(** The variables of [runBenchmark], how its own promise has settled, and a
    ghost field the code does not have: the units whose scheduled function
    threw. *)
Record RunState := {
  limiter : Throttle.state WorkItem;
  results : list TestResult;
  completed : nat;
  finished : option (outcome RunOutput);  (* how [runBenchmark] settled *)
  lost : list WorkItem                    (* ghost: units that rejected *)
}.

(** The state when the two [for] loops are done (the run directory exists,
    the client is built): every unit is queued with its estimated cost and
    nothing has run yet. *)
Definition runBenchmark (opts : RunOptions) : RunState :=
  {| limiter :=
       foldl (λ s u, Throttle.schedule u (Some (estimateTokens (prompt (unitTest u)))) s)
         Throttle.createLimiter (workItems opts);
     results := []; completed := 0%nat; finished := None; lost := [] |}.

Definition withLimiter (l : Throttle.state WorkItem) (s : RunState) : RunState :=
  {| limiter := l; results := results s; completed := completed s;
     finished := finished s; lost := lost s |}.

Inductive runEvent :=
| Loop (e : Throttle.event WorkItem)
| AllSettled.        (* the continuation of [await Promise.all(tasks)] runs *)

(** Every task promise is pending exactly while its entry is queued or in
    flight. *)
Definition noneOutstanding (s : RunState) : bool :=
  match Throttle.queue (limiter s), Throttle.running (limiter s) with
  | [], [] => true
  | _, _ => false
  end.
++++++++
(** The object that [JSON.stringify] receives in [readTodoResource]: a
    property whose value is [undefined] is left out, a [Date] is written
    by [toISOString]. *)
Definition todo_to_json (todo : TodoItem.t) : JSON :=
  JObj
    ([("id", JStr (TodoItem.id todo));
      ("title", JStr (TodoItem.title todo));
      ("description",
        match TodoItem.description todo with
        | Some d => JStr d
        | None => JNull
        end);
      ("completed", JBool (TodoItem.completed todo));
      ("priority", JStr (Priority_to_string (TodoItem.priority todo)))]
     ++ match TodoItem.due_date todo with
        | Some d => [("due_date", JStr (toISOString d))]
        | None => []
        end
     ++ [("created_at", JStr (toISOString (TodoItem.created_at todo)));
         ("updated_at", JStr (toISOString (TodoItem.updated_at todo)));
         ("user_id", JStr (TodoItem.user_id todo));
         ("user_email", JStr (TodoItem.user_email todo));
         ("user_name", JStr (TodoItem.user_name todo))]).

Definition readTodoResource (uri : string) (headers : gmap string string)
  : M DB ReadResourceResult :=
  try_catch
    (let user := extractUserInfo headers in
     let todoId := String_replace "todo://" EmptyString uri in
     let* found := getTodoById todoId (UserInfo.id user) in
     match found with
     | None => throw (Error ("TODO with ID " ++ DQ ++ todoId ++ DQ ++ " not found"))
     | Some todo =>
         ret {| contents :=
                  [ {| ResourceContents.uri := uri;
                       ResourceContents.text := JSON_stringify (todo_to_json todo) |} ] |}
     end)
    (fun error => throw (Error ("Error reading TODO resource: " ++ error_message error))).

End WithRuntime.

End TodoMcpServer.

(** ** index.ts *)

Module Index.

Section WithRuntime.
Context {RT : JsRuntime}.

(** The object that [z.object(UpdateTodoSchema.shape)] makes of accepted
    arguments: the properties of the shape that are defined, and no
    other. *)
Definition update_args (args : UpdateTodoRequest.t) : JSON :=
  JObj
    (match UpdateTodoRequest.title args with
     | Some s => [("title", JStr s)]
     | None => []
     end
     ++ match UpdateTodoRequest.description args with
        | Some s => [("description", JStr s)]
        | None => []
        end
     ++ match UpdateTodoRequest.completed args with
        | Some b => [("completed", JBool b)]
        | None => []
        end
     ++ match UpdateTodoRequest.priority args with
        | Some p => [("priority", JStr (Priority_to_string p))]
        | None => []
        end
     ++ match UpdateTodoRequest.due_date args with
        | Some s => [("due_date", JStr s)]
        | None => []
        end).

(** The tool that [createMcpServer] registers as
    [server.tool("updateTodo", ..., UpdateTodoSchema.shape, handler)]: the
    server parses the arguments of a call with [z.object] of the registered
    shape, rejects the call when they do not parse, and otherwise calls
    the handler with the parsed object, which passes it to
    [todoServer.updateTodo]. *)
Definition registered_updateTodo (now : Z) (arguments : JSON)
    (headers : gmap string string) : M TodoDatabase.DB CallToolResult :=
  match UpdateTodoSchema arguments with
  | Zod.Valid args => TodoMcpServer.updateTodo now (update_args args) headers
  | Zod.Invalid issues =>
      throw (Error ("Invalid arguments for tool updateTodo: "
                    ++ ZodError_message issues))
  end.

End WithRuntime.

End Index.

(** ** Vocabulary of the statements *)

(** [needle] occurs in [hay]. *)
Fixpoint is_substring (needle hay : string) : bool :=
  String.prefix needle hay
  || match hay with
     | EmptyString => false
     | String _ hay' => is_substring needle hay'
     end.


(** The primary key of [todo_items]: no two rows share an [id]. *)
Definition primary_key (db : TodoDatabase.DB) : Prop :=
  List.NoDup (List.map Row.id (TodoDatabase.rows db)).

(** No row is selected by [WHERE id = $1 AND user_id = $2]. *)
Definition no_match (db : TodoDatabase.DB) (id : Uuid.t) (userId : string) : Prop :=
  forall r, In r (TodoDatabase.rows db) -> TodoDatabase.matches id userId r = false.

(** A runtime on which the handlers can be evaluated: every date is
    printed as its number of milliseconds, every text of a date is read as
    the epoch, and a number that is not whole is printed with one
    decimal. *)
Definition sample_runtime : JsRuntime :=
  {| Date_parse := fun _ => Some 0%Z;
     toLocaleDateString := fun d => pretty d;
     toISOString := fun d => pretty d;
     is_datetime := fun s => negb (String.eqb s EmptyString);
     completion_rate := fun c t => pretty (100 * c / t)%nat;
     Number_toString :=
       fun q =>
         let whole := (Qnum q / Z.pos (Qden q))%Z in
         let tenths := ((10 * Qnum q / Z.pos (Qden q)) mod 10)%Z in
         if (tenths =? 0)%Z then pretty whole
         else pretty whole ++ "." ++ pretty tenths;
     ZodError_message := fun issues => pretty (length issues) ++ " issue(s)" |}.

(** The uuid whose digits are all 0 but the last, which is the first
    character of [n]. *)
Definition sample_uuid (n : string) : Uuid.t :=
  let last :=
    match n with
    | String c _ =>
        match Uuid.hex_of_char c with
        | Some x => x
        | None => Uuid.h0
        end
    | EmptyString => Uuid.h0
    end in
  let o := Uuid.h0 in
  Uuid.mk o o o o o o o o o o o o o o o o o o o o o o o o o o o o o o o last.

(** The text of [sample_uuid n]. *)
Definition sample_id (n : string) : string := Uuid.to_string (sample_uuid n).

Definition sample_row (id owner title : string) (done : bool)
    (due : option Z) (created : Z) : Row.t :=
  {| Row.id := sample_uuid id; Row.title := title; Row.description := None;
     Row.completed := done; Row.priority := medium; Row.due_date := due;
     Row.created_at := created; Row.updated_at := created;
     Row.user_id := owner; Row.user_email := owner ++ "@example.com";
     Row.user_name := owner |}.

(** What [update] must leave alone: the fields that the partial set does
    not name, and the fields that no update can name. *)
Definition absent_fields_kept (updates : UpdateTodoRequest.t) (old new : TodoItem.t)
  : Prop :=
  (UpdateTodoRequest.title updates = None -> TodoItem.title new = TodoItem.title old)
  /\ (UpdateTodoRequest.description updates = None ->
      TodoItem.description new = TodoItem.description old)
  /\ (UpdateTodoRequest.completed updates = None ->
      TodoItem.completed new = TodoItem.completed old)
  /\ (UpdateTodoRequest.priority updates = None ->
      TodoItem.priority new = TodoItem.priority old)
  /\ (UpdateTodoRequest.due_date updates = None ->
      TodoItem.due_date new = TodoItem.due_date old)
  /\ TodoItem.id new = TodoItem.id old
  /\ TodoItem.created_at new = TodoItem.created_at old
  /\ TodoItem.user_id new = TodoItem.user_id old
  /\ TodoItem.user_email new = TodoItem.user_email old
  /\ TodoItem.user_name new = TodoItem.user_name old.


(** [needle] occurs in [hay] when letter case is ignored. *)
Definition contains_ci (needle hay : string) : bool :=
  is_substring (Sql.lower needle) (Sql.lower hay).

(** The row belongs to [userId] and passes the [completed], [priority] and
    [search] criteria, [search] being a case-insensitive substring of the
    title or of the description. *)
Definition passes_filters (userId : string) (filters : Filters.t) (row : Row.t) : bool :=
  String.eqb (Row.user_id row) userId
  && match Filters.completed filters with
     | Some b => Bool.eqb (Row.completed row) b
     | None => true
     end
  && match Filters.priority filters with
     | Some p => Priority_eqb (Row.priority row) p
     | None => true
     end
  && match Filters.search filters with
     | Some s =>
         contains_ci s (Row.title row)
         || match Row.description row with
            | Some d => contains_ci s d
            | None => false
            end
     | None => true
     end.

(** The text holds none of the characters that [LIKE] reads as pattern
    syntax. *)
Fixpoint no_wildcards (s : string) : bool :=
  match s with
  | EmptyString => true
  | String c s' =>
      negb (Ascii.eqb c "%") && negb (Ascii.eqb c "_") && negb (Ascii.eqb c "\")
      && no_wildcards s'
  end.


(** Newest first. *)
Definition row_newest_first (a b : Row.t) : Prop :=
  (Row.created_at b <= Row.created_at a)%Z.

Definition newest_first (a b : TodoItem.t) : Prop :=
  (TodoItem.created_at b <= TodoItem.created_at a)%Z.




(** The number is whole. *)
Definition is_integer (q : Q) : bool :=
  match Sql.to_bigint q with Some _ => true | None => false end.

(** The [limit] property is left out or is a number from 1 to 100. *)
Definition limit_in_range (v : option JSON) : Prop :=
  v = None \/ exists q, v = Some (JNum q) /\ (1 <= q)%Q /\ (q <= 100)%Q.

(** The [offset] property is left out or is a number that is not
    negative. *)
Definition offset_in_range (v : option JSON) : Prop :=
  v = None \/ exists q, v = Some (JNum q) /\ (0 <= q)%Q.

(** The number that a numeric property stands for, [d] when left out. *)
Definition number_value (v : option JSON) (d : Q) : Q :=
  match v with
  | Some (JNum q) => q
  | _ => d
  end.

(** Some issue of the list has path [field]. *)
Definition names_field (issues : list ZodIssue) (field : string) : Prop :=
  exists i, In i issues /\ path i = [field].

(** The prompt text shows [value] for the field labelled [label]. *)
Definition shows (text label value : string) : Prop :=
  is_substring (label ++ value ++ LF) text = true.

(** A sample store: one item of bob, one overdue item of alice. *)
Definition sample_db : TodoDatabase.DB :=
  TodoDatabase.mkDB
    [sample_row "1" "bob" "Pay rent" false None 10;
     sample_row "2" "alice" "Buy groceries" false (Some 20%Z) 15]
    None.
++++++++
## Prompt
Exact duplication is required for the lines above, from the line that contains "(** The uuid" to the line that contains "TodoItem.completed new = TodoItem.completed", inclusive; omit all others.

## Solution
(** The uuid whose digits are all 0 but the last, which is the first
    character of [n]. *)
Definition sample_uuid (n : string) : Uuid.t :=
  let last :=
    match n with
    | String c _ =>
        match Uuid.hex_of_char c with
        | Some x => x
        | None => Uuid.h0
        end
    | EmptyString => Uuid.h0
    end in
  let o := Uuid.h0 in
  Uuid.mk o o o o o o o o o o o o o o o o o o o o o o o o o o o o o o o last.

(** The text of [sample_uuid n]. *)
Definition sample_id (n : string) : string := Uuid.to_string (sample_uuid n).

Definition sample_row (id owner title : string) (done : bool)
    (due : option Z) (created : Z) : Row.t :=
  {| Row.id := sample_uuid id; Row.title := title; Row.description := None;
     Row.completed := done; Row.priority := medium; Row.due_date := due;
     Row.created_at := created; Row.updated_at := created;
     Row.user_id := owner; Row.user_email := owner ++ "@example.com";
     Row.user_name := owner |}.

(** What [update] must leave alone: the fields that the partial set does
    not name, and the fields that no update can name. *)
Definition absent_fields_kept (updates : UpdateTodoRequest.t) (old new : TodoItem.t)
  : Prop :=
  (UpdateTodoRequest.title updates = None -> TodoItem.title new = TodoItem.title old)
  /\ (UpdateTodoRequest.description updates = None ->
      TodoItem.description new = TodoItem.description old)
  /\ (UpdateTodoRequest.completed updates = None ->
      TodoItem.completed new = TodoItem.completed old)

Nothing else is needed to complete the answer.